Fig. 3. GC content and the histone acetylation level influence nucleosome establishment and repositioning in mouse pronuclei, respectively.

a Boxplots showing the GC content of newly established nucleosome regions at each PN stage. Dashed lines represent the average GC content in genome. b Bar plot showing the association of different histone modifications and GC content with promoter NDR scores. c–e Nucleosome profiles around TSSs of all Refseq genes at 6 hpf (c) and 12 hpf (d), or genes of the indicated promoter NDR clusters at 6 hpf (e; defined in Supplementary information, Fig. S6f) in parental PN from groups under different treatments. JQ1-B1, JQ1 batch 1; JQ1-B2, JQ1 batch 2; DMSO, 0.05% dimethyl sulfoxide-treated; control, water-injected.

Fig. 4. Dynamics of nucleosome organization on motif regions predict TF binding landscapes in mouse pronuclei.

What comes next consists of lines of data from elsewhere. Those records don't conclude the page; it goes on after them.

(* ===== verification/_CoqProject ===== *)
-Q . S2P
Prelude.v
RustStr.v
TokenMeter.v
TokenBudget.v
TokenMetering.v
Identifier.v
Subject.v
Template.v
Capability.v
StorageConfig.v
Quota.v
Keys.v
Base64.v
Sse.v
ProcessTree.v
OutputBuffer.v
CasePattern.v
StorageDir.v
StorageScan.v
StorageHandle.v
StorageEffects.v
StorageTransaction.v
StorageOps.v
StorageLifetime.v
StorageCalls.v
StorageSafety.v
Utf8.v
MessageText.v
Threads.v
Jobs.v
JobsSafety.v
Conversation.v
Collector.v
CollectorSafety.v
EnvFile.v
Pipe.v
Wakes.v
WakesSafety.v
StorageNamespace.v
StorageSweep.v
StorageFrames.v
StorageContinuity.v
StorageScopes.v
StorageReclaim.v
StorageIsolation.v
StorageWitness.v
ShellAst.v
ShellArith.v
ShellArithTheory.v
ShellEval.v
ShellState.v
ShellLexer.v
ShellParser.v
ShellWellFormed.v
ShellLexerTheory.v
ShellParserTheory.v
ShellNesting.v
ShellQuoting.v
HttpAddress.v
HttpHost.v
HttpAuthorize.v
HttpExchange.v
HttpSafety.v
HttpResponse.v
HttpWitness.v
Lemma filter_all {A : Type} (p : A → bool) (l : list A) :
  Forall (fun x => p x = true) l → List.filter p l = l.
Proof. induction 1 as [|x l Hx Hl IH]; simpl; [done|]. by rewrite Hx, IH. Qed.

Lemma rolling_wait_exact (limit asked now expiry : Z) (live : list (Z * Z)) :
  asked ≤ limit → time_ok now → 0 ≤ expiry ≤ 64000000000 →
  Forall (fun b : Z * Z => time_ok b.1 ∧ 0 ≤ b.2 ∧ now < b.1 + expiry) live →
  StronglySorted (fun a b : Z * Z => a.1 < b.1) live →
  let sum := foldr (fun b acc => b.2 + acc) 0 in
  fits limit asked (sum live) = false →
  ∃ stop, rolling_wait limit asked now expiry (sum live) live
          = Wait (wait now stop) ∧ now < stop ≤ i64_max ∧
  ∀ t, sum (List.filter (fun b => t <? b.1 + expiry) live) + asked ≤ limit ↔ stop ≤ t.
Proof.
  intros Hasked Hnow He Hlive Hsort. cbv zeta.
  induction Hsort as [|[s sp] live Hsort IH Hmin].
  { unfold fits. simpl. rewrite Z.leb_gt. lia. }
  inversion Hlive as [|? ? [Hs [Hsp Hne]] Hrest]; subst; cbn in Hs, Hsp, Hne.
  assert (0 ≤ foldr (fun b acc => b.2 + acc) 0 live).
  { apply (foldr_sum_nonneg snd). eapply Forall_impl; [|exact Hrest]. by intros b (_ & ? & _). }
  assert (Forall (fun b : Z * Z => 0 ≤ b.2) live) as Hnn.
  { eapply Forall_impl; [|exact Hrest]. by intros b (_ & ? & _). }
  intros Hnf. simpl. assert (sat_sub_u64 (sp + foldr (fun b acc => b.2 + acc) 0 live) sp
    = foldr (fun b acc => b.2 + acc) 0 live) as -> by dk_arith.
  destruct (fits limit asked (foldr (fun b acc => b.2 + acc) 0 live)) eqn:Hf.
  - exists (s + expiry). rewrite end_ok by done. split; [done|].
    split; [unfold time_ok, i64_max in *; lia|]. intros t.
    unfold fits in Hf, Hnf. simpl in Hnf. apply Z.leb_le in Hf. apply Z.leb_gt in Hnf.
    destruct (Z.ltb_spec t (s + expiry)); simpl.
    + rewrite filter_all; [lia|]. eapply Forall_impl; [|exact Hmin].
      intros b ?. apply Z.ltb_lt. cbn in *. lia.
    + pose proof (sum_filter_le snd (fun b : Z * Z => t <? b.1 + expiry) live Hnn). simpl in *. lia.
  - destruct (IH Hrest eq_refl) as (stop & Hw & Hstop & Hiff). exists stop.
    split; [done|]. split; [done|]. intros t. rewrite <- Hiff.
    destruct (Z.ltb_spec t (s + expiry)) as [Hlt|]; simpl; [|done].
    assert (List.filter (fun b : Z * Z => t <? b.1 + expiry) live = live) as ->.
    { apply filter_all. eapply Forall_impl; [|exact Hmin]. intros b ?. apply Z.ltb_lt. cbn in *. lia. }
    unfold fits in Hf. apply Z.leb_gt in Hf. lia.
Qed.

Lemma credit_wait_exact (scaled since now cap refill P asked d : Z) :
  0 ≤ cap < u64_max → 0 < refill ≤ u64_max → 60000 ≤ P ≤ 31622400000 →
  0 ≤ since ≤ now → time_ok now → - spend_bound * P ≤ scaled ≤ u64_max * P →
  0 ≤ asked ≤ cap →
  let bal := credit_balance scaled since now cap refill P in
  bal < asked * P →
  d = dur_from_millis (unwrap_or (try_u64 (Z.quot (wrap_i128 (asked * P - bal + refill - 1)) refill))
                                 u64_max) →
  ∀ t, time_ok t → now ≤ t →
    (asked * P ≤ credit_balance scaled since t cap refill P ↔ now + dur_as_millis d ≤ t).
Proof.
  intros Hc Hr HP Hs Hn Hsc Ha. cbv zeta. intros Hlt -> t Ht Hle.
  assert (in_u64 cap) by (unfold in_u64; lia). assert (in_u64 refill) by (unfold in_u64; lia).
  rewrite (credit_balance_ok scaled since now) in * by (done || lia).
  rewrite (credit_balance_ok scaled since t) by (done || lia).
  assert (asked * P ≤ cap * P) by nia.
  destruct (Z.leb_spec (cap * P) scaled); [lia|].
  rewrite (Z.min_l (scaled + (now - since) * refill) (cap * P)) in * by lia.
  set (B := scaled + (now - since) * refill) in *.
  assert (- spend_bound * P ≤ B) by (subst B; nia).
  assert (- spend_bound * 31622400000 ≤ - spend_bound * P) by (meter_bounds; lia).
  assert (cap * P ≤ u64_max * 31622400000) by (unfold u64_max in *; nia).
  rewrite wrap_i128_id by (meter_bounds; lia).
  rewrite Z.quot_div_nonneg by (meter_bounds; lia).
  set (ms := (asked * P - B + refill - 1) / refill).
  assert (∀ k, asked * P - B ≤ k * refill ↔ ms ≤ k) as Hms.
  { intros k. subst ms. split; intros Hk.
    - apply Z.lt_succ_r. apply Z.div_lt_upper_bound; lia.
    - pose proof (floor_bounds (asked * P - B + refill - 1) refill ltac:(lia)). nia. }
  assert (asked * P ≤ Z.min (scaled + (t - since) * refill) (cap * P) ↔ ms ≤ t - now) as ->.
  { rewrite <- Hms. subst B. split; intros; nia. }
  assert (0 ≤ ms) by (subst ms; apply Z.div_pos; lia).
  unfold dur_as_millis, dur_from_millis. rewrite Z.div_mul by lia. unfold try_u64.
  destruct (Z.leb_spec 0 ms), (Z.leb_spec ms u64_max); simpl; try lia.
  unfold time_ok, u64_max in *. lia.
Qed.

Lemma fixed_wait_exact (limit asked now P window used d t : Z) :
  60000 ≤ P ≤ 31622400000 → time_ok now → time_ok t → now ≤ t → asked ≤ limit →
  let start x := wrap_i64 (div_euclid x P * P) in
  let used_at x := if window =? start x then used else 0 in
  (if fits limit asked (used_at now) then Allow
   else if fits limit asked 0 then Wait (wait now (sat_add_i64 (start now) P))
   else Wait RESERVATION_WAIT) = Wait d →
  used_at t + asked ≤ limit ↔ now + dur_as_millis d ≤ t.
Proof.
  intros HP Hn Ht Hle Ha. cbv zeta.
  destruct (window_start_ok now P) as [-> ?]; [done|lia|].
  destruct (window_start_ok t P) as [-> ?]; [done|lia|]. unfold fits.
  destruct (Z.leb_spec ((if window =? now / P * P then used else 0) + asked) limit); [done|].
  destruct (Z.leb_spec (0 + asked) limit); [|lia]. intros [= <-].
  pose proof (floor_bounds now P ltac:(lia)). pose proof (floor_bounds t P ltac:(lia)).
  assert (sat_add_i64 (now / P * P) P = now / P * P + P) as -> by (unfold time_ok in *; dk_arith).
  rewrite wait_millis by (done || unfold time_ok, i64_max in *; lia).
  destruct (Z.eqb_spec window (now / P * P)) as [->|]; [|lia].
  pose proof (Z.div_le_mono now t P ltac:(lia) Hle).
  destruct (Z.eqb_spec (now / P * P) (t / P * P)) as [|Hne]; [lia|].
  assert (now / P ≠ t / P) by congruence.
  assert ((now / P + 1) * P ≤ t / P * P) by (apply Z.mul_le_mono_nonneg_r; lia). lia.
Qed.

Lemma session_wait_exact (limit asked now L last d t : Z) (opened : option (Z * Z)) :
  60000 ≤ L ≤ 31622400000 → time_ok last → time_ok now → time_ok t → now ≤ t → asked ≤ limit →
  match opened with Some (start, used) => 0 ≤ start ≤ last ∧ in_u64 used | None => True end →
  match live_session L now opened with
  | Some (start, used) =>
      if fits limit asked used then Allow
      else if fits limit asked 0 then Wait (wait now (wrap_i64 (start + L)))
      else Wait RESERVATION_WAIT
  | None => if fits limit asked 0 then Allow else Wait RESERVATION_WAIT
  end = Wait d →
  match live_session L t opened with Some (_, used) => used | None => 0 end + asked ≤ limit
  ↔ now + dur_as_millis d ≤ t.
Proof.
  intros HL Hl Hn Ht Hle Ha Ho. rewrite !(live_session_ok _ _ last) by (done || lia).
  unfold fits. rewrite (proj2 (Z.leb_le (0 + asked) limit)) by lia.
  destruct opened as [[start u]|]; [|done].
  destruct (Z.ltb_spec now (start + L)); [|done].
  destruct (Z.leb_spec (u + asked) limit); [done|]. intros [= <-].
  rewrite end_ok, wait_millis by (done || unfold time_ok, i64_max in *; lia).
  destruct (Z.ltb_spec t (start + L)); lia.
Qed.

Lemma rolling_bucket_wait_exact (limit asked now period last d t : Z) (buckets : list (Z * Z)) :
  limit < u64_max → 0 ≤ asked ≤ limit → period_ok period → time_ok last → time_ok now →
  now ≤ t →
  Forall (bucket_ok last (positive_millis (rolling_bucket period))) buckets →
  StronglySorted (fun a b : Z * Z => a.1 < b.1) buckets →
  let sum := foldr (fun b acc => b.2 + acc) 0 in
  let live := live_buckets period now buckets in
  let used := foldl (fun acc b => sat_add_u64 acc b.2) 0 live in
  sum live ≤ u64_max →
  (if fits limit asked used then Allow
   else rolling_wait limit asked now (rolling_expiry period) used live) = Wait d →
  sum (live_buckets period t buckets) + asked ≤ limit ↔ now + dur_as_millis d ≤ t.
Proof.
  intros Hlim Ha Hp Hl Hn Hle Hb Hsort. cbv zeta. intros Hsum.
  destruct (rolling_width_ok period Hp) as (_ & Hwid & He).
  destruct (positive_millis_ok period Hp) as [_ Hpm].
  pose proof (live_buckets_nonneg period now _ _ _ Hb) as Hnn.
  rewrite (foldl_sat_add_sum snd) by (done || lia).
  rewrite !(live_buckets_ok _ _ last) in * by done.
  assert (∀ x, now ≤ x → List.filter (fun b : Z * Z => x <? b.1 + rolling_expiry period) buckets
    = List.filter (fun b : Z * Z => x <? b.1 + rolling_expiry period)
        (List.filter (fun b : Z * Z => now <? b.1 + rolling_expiry period) buckets)) as Hff.
  { intros x Hx. rewrite filter_filter_bool. apply filter_ext_bool. intros b.
    destruct (Z.ltb_spec x (b.1 + rolling_expiry period)),
      (Z.ltb_spec now (b.1 + rolling_expiry period)); done || lia. }
  rewrite (Hff t Hle). clear Hff.
  set (live := List.filter (fun b : Z * Z => now <? b.1 + rolling_expiry period) buckets) in *.
  assert (Forall (fun b : Z * Z => time_ok b.1 ∧ 0 ≤ b.2 ∧ now < b.1 + rolling_expiry period) live)
    as Hlive.
  { eapply Forall_impl; [|exact (Forall_filter_and _ _ _ Hb)]. intros b [Hbk Hnow].
    apply Z.ltb_lt in Hnow. destruct (Hbk) as [_ [? _]].
    split; [eapply bucket_time_ok; [exact Hl| |exact Hbk]; lia|]. done. }
  assert (match live with [] => 0 | _ => Z.min u64_max (0 + foldr (fun b s => b.2 + s) 0 live) end
          = foldr (fun b s => b.2 + s) 0 live) as -> by (destruct live; [done|lia]).
  destruct (fits limit asked _) eqn:Hf; [done|].
  destruct (rolling_wait_exact limit asked now (rolling_expiry period) live)
    as (stop & -> & Hstop & Hiff); [lia|done|lia|done|by apply filter_sorted|done|].
  intros [= <-]. rewrite wait_millis, Hiff by (done || lia). lia.
Qed.

(** From [now] on, while nothing else is charged, a call refused with [Wait d]
    is admitted exactly from [now + d] on: the wait is enough, and no shorter
    wait is. *)
Lemma verdict_wait (m : Meter) (now held want d : Z) :
  Meter_ok m → time_ok now → in_u64 held → in_u64 want →
  held + want ≤ spec_limit (spec m) → Meter_used m now ≤ u64_max →
  Meter_verdict m now held want = Wait d →
  ∀ t, time_ok t → Z.max now (last_seen m) ≤ t →
    (Meter_verdict m t held want = Allow ↔ Z.max now (last_seen m) + dur_as_millis d ≤ t).
Proof.
  intros Hok Hn Hh Hw Hlim Hu Hv t Ht Hle. rewrite verdict_allow by done.
  destruct m as [s st last]. destruct Hok as (Hs & Hl & Hst). cbn in Hs, Hl, Hst, Hlim, Hle.
  unfold Meter_verdict, Meter_used in *; cbn [state last_seen spec] in *.
  replace (Z.max t last) with t by lia. set (now' := Z.max now last) in *.
  assert (time_ok now') as Hn' by (subst now'; auto with dk).
  assert (last ≤ now') by (subst now'; lia).
  assert (want ≤ spec_limit s) by (unfold in_u64 in *; lia).
  destruct (Z.ltb_spec (spec_limit s) want) as [?|_]; [lia|].
  enough (State_used st t + held + want ≤ spec_limit s ↔ now' + dur_as_millis d ≤ t) by tauto.
  split_state.
  - destruct Hst as (-> & _). destruct (positive_millis_ok period (proj2 Hs)) as [_ Hpm].
    rewrite <- Z.add_assoc. by apply fixed_wait_exact.
  - destruct Hst as (-> & Hb & Hsort). destruct Hs as [? Hp]. rewrite <- Z.add_assoc.
    apply (rolling_bucket_wait_exact limit (held + want) now' period last);
      done || unfold in_u64 in *; lia.
  - destruct Hst as (-> & Ho). destruct (positive_millis_ok len (proj2 Hs)) as [_ Hpm].
    rewrite <- Z.add_assoc. by apply (session_wait_exact limit (held + want) now' _ last).
  - destruct Hst as (-> & -> & -> & Hsince & Hsc & Hcap). destruct Hs as (Hc & Hr & Hper & _).
    destruct (positive_millis_ok per Hper) as [_ Hpm]. set (P := positive_millis per) in *.
    rewrite credit_need in Hv by (unfold in_u64 in *; lia).
    rewrite <- Z.add_assoc, <- (credit_allow _ (held + want) P) by lia.
    destruct (Z.leb_spec ((held + want) * P) (credit_balance scaled since now' cap refill P)); [done|].
    destruct (Z.eqb_spec refill 0); [done|]. injection Hv as Hd.
    apply credit_wait_exact; try done; unfold in_u64 in *; lia.
Qed.
(* ===== verification/TokenBudget.v ===== *)
(** * Token budgets

    [crates/dekopon-model-token-governor/src/budget.rs]: a budget is an
    agent's meters and the tokens reserved by the calls in flight. A call
    reserves an estimate before it is sent and settles to its actual cost.
    The budget is written against the interface [MeterOps] and its theorems
    use only [MeterLaws]. *)

From Stdlib Require Import ZArith Lia Ascii String.
From stdpp Require Import base gmap strings list sorting numbers.
From S2P Require Import Prelude.
From S2P Require Import RustStr.
From S2P Require Import TokenMeter.

(** ** Data *)

Inductive Retry : Type :=
| After (d : Z)
| RetryNever.

Record Refusal : Type := mkRefusal {
  refusal_agent : str;
  refusal_meter : MeterKind;
  refusal_limit : Z;
  refusal_remaining : Z;
  refusal_requested : Z;
  refusal_retry : Retry
}.

(** [Reservation] carries the tokens it holds. *)
Record Reservation : Type := mkReservation { reservation_tokens : Z }.

Record Budget (M : Type) : Type := mkBudget {
  agent : str;
  models : option (gset str);
  meters : list M;
  reserved : Z;
  live_since_boot : option (list (Z * Z))
}.
Arguments mkBudget {M} _ _ _ _ _.
Arguments agent {M} _.
Arguments models {M} _.
Arguments meters {M} _.
Arguments reserved {M} _.
Arguments live_since_boot {M} _.

(** ** Operations *)

Section Operations.
Context {M : Type} `{MeterOps M}.
Implicit Types b : Budget M.

Definition Budget_new (agent : str) (models : option (gset str)) (specs : list MeterSpec)
    (now : Z) : Budget M :=
  mkBudget agent models ((fun s => meter_new s now) <$> specs) 0 None.

Definition covers b (model : str) : bool :=
  is_none_or (models b) (fun ms => bool_decide (model ∈ ms)).

Definition verdict_retry (v : Verdict) : option Retry :=
  match v with
  | Allow => None
  | Never => Some RetryNever
  | Wait w => Some (After w)
  end.

Definition worse (worst : option (M * Retry)) (retry : Retry) : bool :=
  match worst, retry with
  | None, _ => true
  | Some (_, RetryNever), _ => false
  | Some (_, After _), RetryNever => true
  | Some (_, After current), After w => current <? w
  end.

a Nucleosome profiles around CTCF motifs at each PN stage. b Heatmap showing the k-means clustering (k = 3) of TFs based on NDR scores on motifs at each PN stage. M, male PN; F, female PN; h, hpf. c Boxplots showing the enrichment of ZGA gene promoters on motifs of TFs in different clusters defined in b (***P < 0.001; *P < 0.05). d, e Nucleosome profiles around TSSs of different classes of genes in 8-hpf male PN from KD groups. Genes were classified according to whether motifs of MLX (d) or RFX1 (e) are present in promoters. f Boxplots showing the expression level of ZGA genes in KD embryos (*P < 0.05; **P < 0.01; ***P < 0.001; N.S., P > 0.05). g Stacked bar plots showing the percentage of 1-cell and 2-cell embryos in KD groups at the indicated time points. n = 3 biological replicates with ~50 embryos each. Error bars represent SD.